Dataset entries
[Start of section]
(** The handler does not wait for the loops: a message that was delivered before the failure
    can be missing from the capture that is stored, although recording is on throughout. *)
Theorem capture_misses_frame : exists s : wsRelayState,
  rtc relayStep (relayInitial [hello] [] 100) s /\ dr_delivered (wr_client s) = [hello] /\
  wr_handler s = hpStored 1 (Some 7%nat) (Some ([], [])) /\ bodies (wr_recorder s) = (hello, []).
Proof.
  eexists. split.
  - relay_go (fun s => rs_read s true hello []). relay_go (fun s => rs_count s true hello). relay_go (fun s => rs_write s true hello).
    relay_go (fun s => rs_readFailed s false 7%nat).
    relay_go (fun s => rs_close s false 7%nat None). relay_go rs_handlerWakes. relay_go (fun s => rs_handlerStores s 1 (Some 7%nat) true).
    relay_go (fun s => rs_capture s true hello true).
    apply rtc_refl.
  - split_and!; reflexivity.
Qed.

Lemma relay_in_order_witness : exists s,
  rtc relayStep (relayInitial [hello] [] 4) s /\ dr_delivered (wr_client s) = [hello] /\
  exists lostC lostU : list bytes,
    [hello] = dr_delivered (wr_client s) ++ lostC ++ dr_incoming (wr_client s) /\ (length lostC <= 1)%nat /\
    [] = dr_delivered (wr_upstream s) ++ lostU ++ dr_incoming (wr_upstream s) /\ (length lostU <= 1)%nat /\
    zlen (dr_delivered (wr_client s)) + zlen (dr_delivered (wr_upstream s)) <= wr_messageCount s <=
      zlen (dr_delivered (wr_client s)) + zlen (dr_delivered (wr_upstream s)) + zlen lostC + zlen lostU.
Proof.
  destruct relay_captured_run as (s & H & _ & Hd). exists s. split; [exact H|]. split; [exact Hd|]. exact (relay_in_order [hello] [] 4 s H).
Defined.

Lemma relay_capture_witness : exists s,
  rtc relayStep (relayInitial [hello] [] 4) s /\
  (exists frames, frames `sublist_of` [hello] /\ lit "hell" = take (Z.to_nat 4) (joinFrames frames)).
Proof.
  destruct relay_captured_run as (s & H & Hh & _). exists s. split; [exact H|].
  refine (proj1 (proj2 (proj2 (proj2 (proj2 (proj2 (relay_capture [hello] [] 4 1 (Some 7%nat) (lit "hell") [] s H Hh _))))))). reflexivity.
Defined.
[End of section]
EXERCISE AIM —
Leaving no line out, return the data above verbatim.

EXERCISE OUTPUT —
(** The handler does not wait for the loops: a message that was delivered before the failure
    can be missing from the capture that is stored, although recording is on throughout. *)
Theorem capture_misses_frame : exists s : wsRelayState,
  rtc relayStep (relayInitial [hello] [] 100) s /\ dr_delivered (wr_client s) = [hello] /\
  wr_handler s = hpStored 1 (Some 7%nat) (Some ([], [])) /\ bodies (wr_recorder s) = (hello, []).
Proof.
  eexists. split.
  - relay_go (fun s => rs_read s true hello []). relay_go (fun s => rs_count s true hello). relay_go (fun s => rs_write s true hello).
    relay_go (fun s => rs_readFailed s false 7%nat).
    relay_go (fun s => rs_close s false 7%nat None). relay_go rs_handlerWakes. relay_go (fun s => rs_handlerStores s 1 (Some 7%nat) true).
    relay_go (fun s => rs_capture s true hello true).
    apply rtc_refl.
  - split_and!; reflexivity.
Qed.

Lemma relay_in_order_witness : exists s,
  rtc relayStep (relayInitial [hello] [] 4) s /\ dr_delivered (wr_client s) = [hello] /\
  exists lostC lostU : list bytes,
    [hello] = dr_delivered (wr_client s) ++ lostC ++ dr_incoming (wr_client s) /\ (length lostC <= 1)%nat /\
    [] = dr_delivered (wr_upstream s) ++ lostU ++ dr_incoming (wr_upstream s) /\ (length lostU <= 1)%nat /\
    zlen (dr_delivered (wr_client s)) + zlen (dr_delivered (wr_upstream s)) <= wr_messageCount s <=
      zlen (dr_delivered (wr_client s)) + zlen (dr_delivered (wr_upstream s)) + zlen lostC + zlen lostU.
Proof.
  destruct relay_captured_run as (s & H & _ & Hd). exists s. split; [exact H|]. split; [exact Hd|]. exact (relay_in_order [hello] [] 4 s H).
Defined.

Lemma relay_capture_witness : exists s,
  rtc relayStep (relayInitial [hello] [] 4) s /\
  (exists frames, frames `sublist_of` [hello] /\ lit "hell" = take (Z.to_nat 4) (joinFrames frames)).
Proof.
  destruct relay_captured_run as (s & H & Hh & _). exists s. split; [exact H|].
  refine (proj1 (proj2 (proj2 (proj2 (proj2 (proj2 (relay_capture [hello] [] 4 1 (Some 7%nat) (lit "hell") [] s H Hh _))))))). reflexivity.
Defined.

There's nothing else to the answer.